If $u = \sec^2 x$, what is $du$? If it is not $\tan x\;dx$ then you will not be able to change $\sec^2 x \tan x \; dx$ to $u \; du$.

Try a different substitution. There are not many choices, in fact I see only three likely possibilities and $u = \sec^2 x$ is the only one of the three that does not work.

EDIT: John Joy, in another answer, shows that the substitution $u = \sec^2 x$ actually does work if you do it correctly. You do not get anything in the form of $\int u\;du$ that way; instead, you get something easier. I should have acknowledged earlier that while $\int u\;du$ is one form you might hope to achieve from a substitution, really the point is just to get the integral into some form you know how to solve.

Your substitution $u=\sec^2 x$ is actually a good one, but it looks like you made an error somewhere.

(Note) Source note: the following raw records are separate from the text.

(** * html-lint: the rule battery, the tree walk and the nesting scan

    A shallow embedding of [html_lint.go] (package [html_lint]) and of the
    driver [cmd/html-lint/html-lint.go], with the properties the
    specification states about them.

    Conventions of the embedding.
    - A Go [string] is a [string] of bytes; [==] on strings is [String.eqb].
    - Go's [int] is the 64-bit signed integer: a [Z] with the wrap-around of
      [+=] written out ([GoInt.add]).
    - A [*Report] is threaded through every call: a function that receives
      [report *Report] takes a [Report] and returns the updated one.
    - The [io.Writer] of a [Report] is the sequence of byte strings handed
      to its [Write] method, oldest first.
    - A [*html.Node] is a node of a finite tree.  Its [FirstChild] /
      [NextSibling] chain is the list [Children]; its [Parent] chain is
      passed beside it as the list of its ancestors, nearest first.
    - A run-time panic (index out of range) is an explicit outcome. *)

From Stdlib Require Import ZArith Lia Bool List String Ascii.
Import ListNotations.

Set Warnings "-register-all".

Open Scope string_scope.
Open Scope list_scope.

(* ================================================================== *)
(** ** Go run-time pieces used by the package *)
(* ================================================================== *)

Module GoInt.

(** [int] on the 64-bit platforms Go targets. *)
Definition maxInt : Z := 2 ^ 63 - 1.
Definition minInt : Z := - 2 ^ 63.

(** Two's-complement wrap-around of an exact result. *)
Definition wrap (z : Z) : Z := ((z + 2 ^ 63) mod 2 ^ 64 - 2 ^ 63)%Z.

(** [x + y] on [int]. *)
Definition add (x y : Z) : Z := wrap (x + y).

Definition inRange (z : Z) : Prop := (minInt <= z <= maxInt)%Z.

End GoInt.

(** [len(s)] of a slice, as an [int]. *)
Definition len {A : Type} (s : list A) : Z := Z.of_nat (List.length s).

(** [s[i]] on a slice: [None] stands for the index-out-of-range panic. *)
Definition index {A : Type} (s : list A) (i : Z) : option A :=
  if (i <? 0)%Z then None else nth_error s (Z.to_nat i).

(** [s[:j]] on a slice whose capacity is not above what was appended to it:
    [None] stands for the slice-bounds panic. *)
Definition sliceTo {A : Type} (s : list A) (j : Z) : option (list A) :=
  if ((j <? 0) || (len s <? j))%Z then None else Some (firstn (Z.to_nat j) s).

Module strings.

(** [strings.HasPrefix(s, prefix)]. *)
Fixpoint HasPrefix (s prefix : string) : bool :=
  match prefix, s with
  | EmptyString, _ => true
  | String _ _, EmptyString => false
  | String p prefix', String c s' => Ascii.eqb c p && HasPrefix s' prefix'
  end.

(** [strings.Contains(s, substr)]. *)
Fixpoint Contains (s substr : string) : bool :=
  if HasPrefix s substr then true
  else match s with
       | EmptyString => false
       | String _ s' => Contains s' substr
       end.

Fixpoint hasByte (chars : string) (c : ascii) : bool :=
  match chars with
  | EmptyString => false
  | String d chars' => Ascii.eqb c d || hasByte chars' c
  end.

(** [strings.ContainsAny(s, chars)] for [chars] made of ASCII characters:
    a byte of [s] below 128 is a code point of its own. *)
Fixpoint ContainsAny (s chars : string) : bool :=
  match s with
  | EmptyString => false
  | String c s' => hasByte chars c || ContainsAny s' chars
  end.
Lemma mr_capture_loop_from (b : Board) (from_square : Z) (tlps : list Z) (m : Move) :
  MoveRecognition.capture_loop b from_square tlps = Some m →
  ∃ t, t ∈ tlps ∧ board_find_move b from_square t = Found m ∧ move_bool m = true.
Proof.
  induction tlps as [|tlp rest IH]; simpl; [discriminate|].
  unfold MoveRecognition._find_candidate_move.
  destruct (board_find_move b from_square tlp) as [move|] eqn:Hf.
  - destruct (move_bool move) eqn:Hbool; simpl.
    + destruct (board_is_capture b move).
      * intros [= ->]. exists tlp. split; [left | split; assumption].
      * intros Hrest. destruct (IH Hrest) as (t & Hin & Hfound).
        exists t. split; [right; exact Hin | exact Hfound].
    + intros Hrest. destruct (IH Hrest) as (t & Hin & Hfound).
      exists t. split; [right; exact Hin | exact Hfound].
  - intros Hrest. destruct (IH Hrest) as (t & Hin & Hfound).
    exists t. split; [right; exact Hin | exact Hfound].
Qed.

Lemma mr_en_passant_loop_from (b : Board) (froms : list Z) (to_square : Z) (m : Move) :
  MoveRecognition.en_passant_loop b froms to_square = Some m →
  ∃ f, f ∈ froms ∧ board_find_move b f to_square = Found m ∧ move_bool m = true.
Proof.
  induction froms as [|from_square rest IH]; simpl; [discriminate|].
  unfold MoveRecognition._find_candidate_move.
  destruct (board_find_move b from_square to_square) as [move|] eqn:Hf.
  - destruct (move_bool move) eqn:Hbool; simpl.
    + destruct (board_is_en_passant b move).
      * intros [= ->]. exists from_square. split; [left | split; assumption].
      * intros Hrest. destruct (IH Hrest) as (f & Hin & Hfound).
        exists f. split; [right; exact Hin | exact Hfound].
    + intros Hrest. destruct (IH Hrest) as (f & Hin & Hfound).
      exists f. split; [right; exact Hin | exact Hfound].
  - intros Hrest. destruct (IH Hrest) as (f & Hin & Hfound).
    exists f. split; [right; exact Hin | exact Hfound].
Qed.
Lemma update_no_carriage_return (k : key) (content v : string) :
  has_char Env.carriage_return content = false -> tidy k content ->
  v <> "" -> Env.single_line v = true -> safe_dollars v = true ->
  has_char Env.carriage_return (update content k (Some v)) = false.
Proof.
  intros Hcr Htidy Hne Hline Hsafe.
  apply (has_char_lines Env.newline); [done|]. apply Forall_forall. intros line Hin.
  apply update_line_cases in Hin as [->|Hin]; try done.
  - apply single_line_no_break in Hline as [_ Hv].
    rewrite entry_has_char; [done|by destruct k|done|done].
  - apply (has_char_lines Env.newline) in Hcr; [|done].
    by apply (proj1 (Forall_forall _ _) Hcr).
Qed.

Lemma prefix_closed (start v : string) :
  has_char Env.quote start = false -> start <> "" ->
  String.prefix start (v +:+ String Env.quote "") = String.prefix start v.
Proof.
  revert v. induction start as [|a start IH]; intros v Hq Hne; [done|].
  simpl in Hq. apply orb_false_iff in Hq as [Ha Hq].
  destruct v as [|c v].
  { rewrite sapp_nil_l, prefix_cons, Ha. by destruct start. }
  rewrite sapp_cons, !prefix_cons. destruct start as [|b start].
  { by rewrite !prefix_nil. }
  by rewrite IH.
Qed.
(** X4: on arrays of the same shape closeness adds up: arrays within
    [t1] and within [t2] of a middle array are within [t1 + t2] of each
    other, and [is_close] does not depend on the order of its two
    arrays. *)
Theorem is_close_triangle (a : list R) : forall (b c : list R) (t1 t2 : R),
  length a = length b -> length b = length c ->
  is_close a b t1 = true -> is_close b c t2 = true ->
  is_close a c (t1 + t2) = true /\ is_close b a t1 = true.
Proof.
  intros b c t1 t2 _ _ H1 H2. split; [|now rewrite is_close_sym].
  revert b c H1 H2.
  induction a as [|u a IH]; intros [|v b] [|w c] H1 H2; simpl in *; try discriminate;
    try reflexivity.
  apply andb_true_iff in H1. destruct H1 as [Hu H1].
  apply andb_true_iff in H2. destruct H2 as [Hv H2].
  rewrite (IH b c H1 H2), andb_true_r.
  destruct (Rlt_dec (Rabs (u - v)) t1) as [L1|]; [|discriminate].
  destruct (Rlt_dec (Rabs (v - w)) t2) as [L2|]; [|discriminate].
  destruct (Rlt_dec (Rabs (u - w)) (t1 + t2)) as [|N]; [reflexivity|].
  exfalso. apply N.
  replace (u - w) with ((u - v) + (v - w)) by ring.
  eapply Rle_lt_trans; [apply Rabs_triang | lra].
Qed.

Lemma is_close_triangle_witness :
  length [1; 4] = length [1.5; 4] /\ length [1.5; 4] = length [2; 4.5] /\
  is_close [1; 4] [1.5; 4] 1 = true /\ is_close [1.5; 4] [2; 4.5] 1 = true /\
  is_close [1; 4] [2; 4.5] (1 + 1) = true /\ is_close [1.5; 4] [1; 4] 1 = true.
Proof.
  assert (H1 : is_close [1; 4] [1.5; 4] 1 = true).
  { simpl. repeat (destruct (Rlt_dec _ _) as [|N];
                   [|exfalso; apply N; unfold Rabs; destruct (Rcase_abs _); lra]).
    reflexivity. }
  assert (H2 : is_close [1.5; 4] [2; 4.5] 1 = true).
  { simpl. repeat (destruct (Rlt_dec _ _) as [|N];
                   [|exfalso; apply N; unfold Rabs; destruct (Rcase_abs _); lra]).
    reflexivity. }
  split; [reflexivity|]. split; [reflexivity|]. split; [exact H1|]. split; [exact H2|].
  exact (is_close_triangle [1; 4] [1.5; 4] [2; 4.5] 1 1 eq_refl eq_refl H1 H2).
Defined.
Lemma count_replicate (p : thread -> bool) (n : nat) (t : thread) :
  count p (replicate n t) = if p t then n else 0%nat.
Proof.
  induction n as [|n IH]; simpl.
  - now destruct (p t).
  - rewrite count_cons, IH. destruct (p t); lia.
Qed.

(** What one step does to the numbers of threads at each point. *)
Lemma step_counts (cfg cfg' : list thread) :
  step cfg cfg' ->
  (count is_DoneSend cfg' + count is_DoneReturned cfg'
   = count is_DoneSend cfg + count is_DoneReturned cfg
   /\ count is_WaitRecv cfg' + count is_WaitReturned cfg' + count is_CallDone cfg'
      = count is_WaitRecv cfg + count is_WaitReturned cfg + count is_CallDone cfg
   /\ count is_DoneReturned cfg' - count is_WaitReturned cfg'
      = count is_DoneReturned cfg - count is_WaitReturned cfg
   /\ count is_WaitReturned cfg' - count is_DoneReturned cfg'
      = count is_WaitReturned cfg - count is_DoneReturned cfg
   /\ count is_CallDone cfg' <= count is_CallDone cfg)%nat.
Proof.
  intros [cfg0 i j Hi Hj | cfg0 k h reply Hk Hh].
  - assert (Hne : i <> j) by congruence.
    assert (Hi' : <[j := WaitReturned]> cfg0 !! i = Some DoneSend)
      by (rewrite list_lookup_insert_ne; auto).
    pose proof (fun p => count_insert p _ i _ (DoneReturned done_reply) Hi') as K1.
    pose proof (fun p => count_insert p _ j _ WaitReturned Hj) as K2.
    pose proof (K1 is_DoneSend); pose proof (K1 is_DoneReturned);
      pose proof (K1 is_WaitRecv); pose proof (K1 is_WaitReturned);
      pose proof (K1 is_CallDone).
    pose proof (K2 is_DoneSend); pose proof (K2 is_DoneReturned);
      pose proof (K2 is_WaitRecv); pose proof (K2 is_WaitReturned);
      pose proof (K2 is_CallDone).
    simpl in *. lia.
  - pose proof (fun p => count_insert p _ k _ WaitRecv Hk) as K1.
    pose proof (K1 is_DoneSend); pose proof (K1 is_DoneReturned);
      pose proof (K1 is_WaitRecv); pose proof (K1 is_WaitReturned);
      pose proof (K1 is_CallDone).
    simpl in *. lia.
Qed.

$$\int\sec^2x\tan x dx$$ $$u = \sec^2 x\implies du = 2\sec x\cdot\sec x\tan xdx = 2\sec^2x\tan x dx$$ so the integral becomes $$\int\sec^2x\tan x dx = \int\frac{1}{2}\cdot 2\sec^2 x\tan xdx=\int \frac{1}{2}du=\frac{1}{2}u+C=\frac{1}{2}\sec^2x+C$$

• Thanks for pointing this out. My answer was too quick to suggest that $\int u\;du$ is "the" form that one wants the integral to take after substitution. – David K Sep 15 '15 at 14:18
• It works, but its kind of like cheating because it presupposes that you already know the answer. The best substitution here: $u=\frac{1}{2}\sec^2x$ hehe – John Joy Sep 15 '15 at 14:24
• Yes, one way to do this is if you already know the answer. Or you can just guess that the substitution might work, calculate $du$, and see what you can make of it. And oh, look, lucky guess. It seems to me that a lot of integration is like that--you recognize an integral you've seen before, or you try a particular trick to see if it works. At least that was my experience with first-year calculus, and thankfully after that I didn't have to remember most of that stuff except when I was teaching it. – David K Sep 15 '15 at 18:18
• The guess $u = \frac12 \sec^2 x$ actually makes a lot of sense even before you know the answer, because you can already see there's probably going to be a factor of $2$ in the derivative of $\sec^2 x$, so by multiplying by $\frac12$ you trade off a more complicated $u$ for a simpler $du$ (which is often a good tradeoff). – David K Sep 15 '15 at 18:21

The last two answers, from Harish and egreg, are the same. Integrating egreg's construction produces $\frac{\sec^2x}{2} + C$, and that from Harish produces $\frac{tan^2x}{2} + C_1$. Choosing $C_1 = 1/2 + C$ for the latter, yields $\frac{tan^2x+1}{2} + C = \frac{sec^2x}{2} + C,$ as it should.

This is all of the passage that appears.